Segment Start: Supplied entries

(** X7. Which occurrence of a state stays.  When every link text of the
    menu has an upper-case letter, the guard of the loop never holds and
    each state maps to the URL of its last occurrence; when no link text
    has one, each state maps to the URL of its first occurrence. *)
Theorem state_index_occurrence (soup : node) (links : list (string * string)) :
  menu_links soup = Ok links →
  (Forall (λ link, has_upper link.1 = true) links →
   state_dict_of_soup soup = Ok (list_to_map (rev (state_entry <$> links))))
  ∧ (Forall (λ link, has_upper link.1 = false) links →
     state_dict_of_soup soup = Ok (list_to_map (state_entry <$> links))).
Proof.
  intros Hlinks. rewrite StateIndexFacts.state_dict_of_soup_fold, Hlinks. cbn. split.
  - intros Hup. f_equal. rewrite StateIndexFacts.fold_upper.
    + rewrite <- StateIndexFacts.foldl_insert_rev. by rewrite foldl_fmap.
    + intros k. rewrite dom_empty. by intros ?%not_elem_of_empty.
    + done.
  - intros Hlow. f_equal. rewrite StateIndexFacts.fold_lower by done.
    by rewrite (left_id ∅ (∪)).
Qed.

(** [state_index_occurrence] on the two sample menus. *)
Lemma state_index_occurrence_witness :
  (menu_links menu_michigan_twice
     = Ok [("Michigan", "/state/mi/index.htm"); ("Michigan", "/state/mi/second.htm")]
   ∧ Forall (λ link : string * string, has_upper link.1 = true)
       [("Michigan", "/state/mi/index.htm"); ("Michigan", "/state/mi/second.htm")]
   ∧ state_dict_of_soup menu_michigan_twice
     = Ok (list_to_map (rev (state_entry <$>
             [("Michigan", "/state/mi/index.htm"); ("Michigan", "/state/mi/second.htm")]))))
  ∧ (menu_links menu_lowercase_twice
       = Ok [("michigan", "/state/mi/index.htm"); ("michigan", "/state/mi/second.htm")]
     ∧ Forall (λ link : string * string, has_upper link.1 = false)
         [("michigan", "/state/mi/index.htm"); ("michigan", "/state/mi/second.htm")]
     ∧ state_dict_of_soup menu_lowercase_twice
       = Ok (list_to_map (state_entry <$>
               [("michigan", "/state/mi/index.htm"); ("michigan", "/state/mi/second.htm")]))).
Proof.
  split.
  - assert (Forall (λ link : string * string, has_upper link.1 = true)
              [("Michigan", "/state/mi/index.htm"); ("Michigan", "/state/mi/second.htm")])
      as Hup by (repeat constructor).
    split; [vm_compute; reflexivity|]. split; [exact Hup|].
    destruct (state_index_occurrence menu_michigan_twice
                [("Michigan", "/state/mi/index.htm"); ("Michigan", "/state/mi/second.htm")])
      as [Hlast _]; [vm_compute; reflexivity|].
    exact (Hlast Hup).
  - assert (Forall (λ link : string * string, has_upper link.1 = false)
              [("michigan", "/state/mi/index.htm"); ("michigan", "/state/mi/second.htm")])
      as Hlow by (repeat constructor).
    split; [vm_compute; reflexivity|]. split; [exact Hlow|].
    destruct (state_index_occurrence menu_lowercase_twice
                [("michigan", "/state/mi/index.htm"); ("michigan", "/state/mi/second.htm")])
      as [_ Hfirst]; [vm_compute; reflexivity|].
    exact (Hfirst Hlow).
Defined.

(** ** Site pages *)

Lemma text_of_raises (tag : option node) (p : node → bool) (e : exn) :
  text_of tag p = Raise e → e = AttributeError.
Proof.
  unfold text_of. destruct tag as [n|]; cbn; [|congruence].
  destruct (Soup.find p n); cbn; congruence.
Qed.

Lemma site_of_soup_raises (soup : node) (e : exn) :
  site_of_soup soup = Raise e → e = AttributeError.
Proof.
  unfold site_of_soup.
  repeat match goal with
         | |- context [text_of ?t ?p] =>
             let E := fresh "E" in
             destruct (text_of t p) eqn:E; cbn;
             [|intros [= <-]; by apply text_of_raises in E]
         end.
  discriminate.
Qed.

Lemma site_of_found_texts (soup : node) :
  Forall found (site_texts soup) → ∃ site, site_of_soup soup = Ok site.
Proof.
  unfold site_texts. intros H.
  do 6 (let F := fresh "F" in
        apply Forall_cons in H as [F H]; unfold found in F; destruct F as [? F]).
  unfold site_of_soup.
  repeat match goal with E : text_of _ _ = Ok _ |- _ => rewrite E; clear E end.
  cbn. eauto.
Qed.

Lemma found_texts_of_site (soup : node) (site : NationalSite) :
  site_of_soup soup = Ok site → Forall found (site_texts soup).
Proof.
  intros (? & ? & ? & ? & ? & ? & H1 & H2 & H3 & H4 & H5 & H6 & _)%site_of_soup_Ok.
  unfold site_texts, found. repeat (constructor; [eauto|]). constructor.
Qed.

(** X8. A site is all or nothing.  [get_site_instance] makes a site from
    a parsed page exactly when the page has all six texts; when one is
    missing it raises [AttributeError], the only exception it has, and
    no site with defaults in its place is made. *)
Theorem site_all_or_nothing (soup : node) :
  (Forall found (site_texts soup) ↔ ∃ site, site_of_soup soup = Ok site)
  ∧ (¬ Forall found (site_texts soup) ↔ site_of_soup soup = Raise AttributeError)
  ∧ (∀ e, site_of_soup soup = Raise e → e = AttributeError).
Proof.
  split; [|split].
  - split; [apply site_of_found_texts|]. intros [site H]. by eapply found_texts_of_site.
  - split.
    + intros Hmiss. destruct (site_of_soup soup) as [site|e] eqn:E.
      * destruct Hmiss. by eapply found_texts_of_site.
      * by apply site_of_soup_raises in E as ->.
    + intros Hr [site H]%site_of_found_texts. congruence.
  - apply site_of_soup_raises.
Qed.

Segment End: Supplied entries

● **Problem description**
Type out the entries exactly as they appear above.

● **Response area**
(** X7. Which occurrence of a state stays.  When every link text of the
    menu has an upper-case letter, the guard of the loop never holds and
    each state maps to the URL of its last occurrence; when no link text
    has one, each state maps to the URL of its first occurrence. *)
Theorem state_index_occurrence (soup : node) (links : list (string * string)) :
  menu_links soup = Ok links →
  (Forall (λ link, has_upper link.1 = true) links →
   state_dict_of_soup soup = Ok (list_to_map (rev (state_entry <$> links))))
  ∧ (Forall (λ link, has_upper link.1 = false) links →
     state_dict_of_soup soup = Ok (list_to_map (state_entry <$> links))).
Proof.
  intros Hlinks. rewrite StateIndexFacts.state_dict_of_soup_fold, Hlinks. cbn. split.
  - intros Hup. f_equal. rewrite StateIndexFacts.fold_upper.
    + rewrite <- StateIndexFacts.foldl_insert_rev. by rewrite foldl_fmap.
    + intros k. rewrite dom_empty. by intros ?%not_elem_of_empty.
    + done.
  - intros Hlow. f_equal. rewrite StateIndexFacts.fold_lower by done.
    by rewrite (left_id ∅ (∪)).
Qed.

(** [state_index_occurrence] on the two sample menus. *)
Lemma state_index_occurrence_witness :
  (menu_links menu_michigan_twice
     = Ok [("Michigan", "/state/mi/index.htm"); ("Michigan", "/state/mi/second.htm")]
   ∧ Forall (λ link : string * string, has_upper link.1 = true)
       [("Michigan", "/state/mi/index.htm"); ("Michigan", "/state/mi/second.htm")]
   ∧ state_dict_of_soup menu_michigan_twice
     = Ok (list_to_map (rev (state_entry <$>
             [("Michigan", "/state/mi/index.htm"); ("Michigan", "/state/mi/second.htm")]))))
  ∧ (menu_links menu_lowercase_twice
       = Ok [("michigan", "/state/mi/index.htm"); ("michigan", "/state/mi/second.htm")]
     ∧ Forall (λ link : string * string, has_upper link.1 = false)
         [("michigan", "/state/mi/index.htm"); ("michigan", "/state/mi/second.htm")]
     ∧ state_dict_of_soup menu_lowercase_twice
       = Ok (list_to_map (state_entry <$>
               [("michigan", "/state/mi/index.htm"); ("michigan", "/state/mi/second.htm")]))).
Proof.
  split.
  - assert (Forall (λ link : string * string, has_upper link.1 = true)
              [("Michigan", "/state/mi/index.htm"); ("Michigan", "/state/mi/second.htm")])
      as Hup by (repeat constructor).
    split; [vm_compute; reflexivity|]. split; [exact Hup|].
    destruct (state_index_occurrence menu_michigan_twice
                [("Michigan", "/state/mi/index.htm"); ("Michigan", "/state/mi/second.htm")])
      as [Hlast _]; [vm_compute; reflexivity|].
    exact (Hlast Hup).
  - assert (Forall (λ link : string * string, has_upper link.1 = false)
              [("michigan", "/state/mi/index.htm"); ("michigan", "/state/mi/second.htm")])
      as Hlow by (repeat constructor).
    split; [vm_compute; reflexivity|]. split; [exact Hlow|].
    destruct (state_index_occurrence menu_lowercase_twice
                [("michigan", "/state/mi/index.htm"); ("michigan", "/state/mi/second.htm")])
      as [_ Hfirst]; [vm_compute; reflexivity|].
    exact (Hfirst Hlow).
Defined.

(** ** Site pages *)

Lemma text_of_raises (tag : option node) (p : node → bool) (e : exn) :
  text_of tag p = Raise e → e = AttributeError.
Proof.
  unfold text_of. destruct tag as [n|]; cbn; [|congruence].
  destruct (Soup.find p n); cbn; congruence.
Qed.

Lemma site_of_soup_raises (soup : node) (e : exn) :
  site_of_soup soup = Raise e → e = AttributeError.
Proof.
  unfold site_of_soup.
  repeat match goal with
         | |- context [text_of ?t ?p] =>
             let E := fresh "E" in
             destruct (text_of t p) eqn:E; cbn;
             [|intros [= <-]; by apply text_of_raises in E]
         end.
  discriminate.
Qed.

Lemma site_of_found_texts (soup : node) :
  Forall found (site_texts soup) → ∃ site, site_of_soup soup = Ok site.
Proof.
  unfold site_texts. intros H.
  do 6 (let F := fresh "F" in
        apply Forall_cons in H as [F H]; unfold found in F; destruct F as [? F]).
  unfold site_of_soup.
  repeat match goal with E : text_of _ _ = Ok _ |- _ => rewrite E; clear E end.
  cbn. eauto.
Qed.

Lemma found_texts_of_site (soup : node) (site : NationalSite) :
  site_of_soup soup = Ok site → Forall found (site_texts soup).
Proof.
  intros (? & ? & ? & ? & ? & ? & H1 & H2 & H3 & H4 & H5 & H6 & _)%site_of_soup_Ok.
  unfold site_texts, found. repeat (constructor; [eauto|]). constructor.
Qed.

(** X8. A site is all or nothing.  [get_site_instance] makes a site from
    a parsed page exactly when the page has all six texts; when one is
    missing it raises [AttributeError], the only exception it has, and
    no site with defaults in its place is made. *)
Theorem site_all_or_nothing (soup : node) :
  (Forall found (site_texts soup) ↔ ∃ site, site_of_soup soup = Ok site)
  ∧ (¬ Forall found (site_texts soup) ↔ site_of_soup soup = Raise AttributeError)
  ∧ (∀ e, site_of_soup soup = Raise e → e = AttributeError).
Proof.
  split; [|split].
  - split; [apply site_of_found_texts|]. intros [site H]. by eapply found_texts_of_site.
  - split.
    + intros Hmiss. destruct (site_of_soup soup) as [site|e] eqn:E.
      * destruct Hmiss. by eapply found_texts_of_site.
      * by apply site_of_soup_raises in E as ->.
    + intros Hr [site H]%site_of_found_texts. congruence.
  - apply site_of_soup_raises.
Qed.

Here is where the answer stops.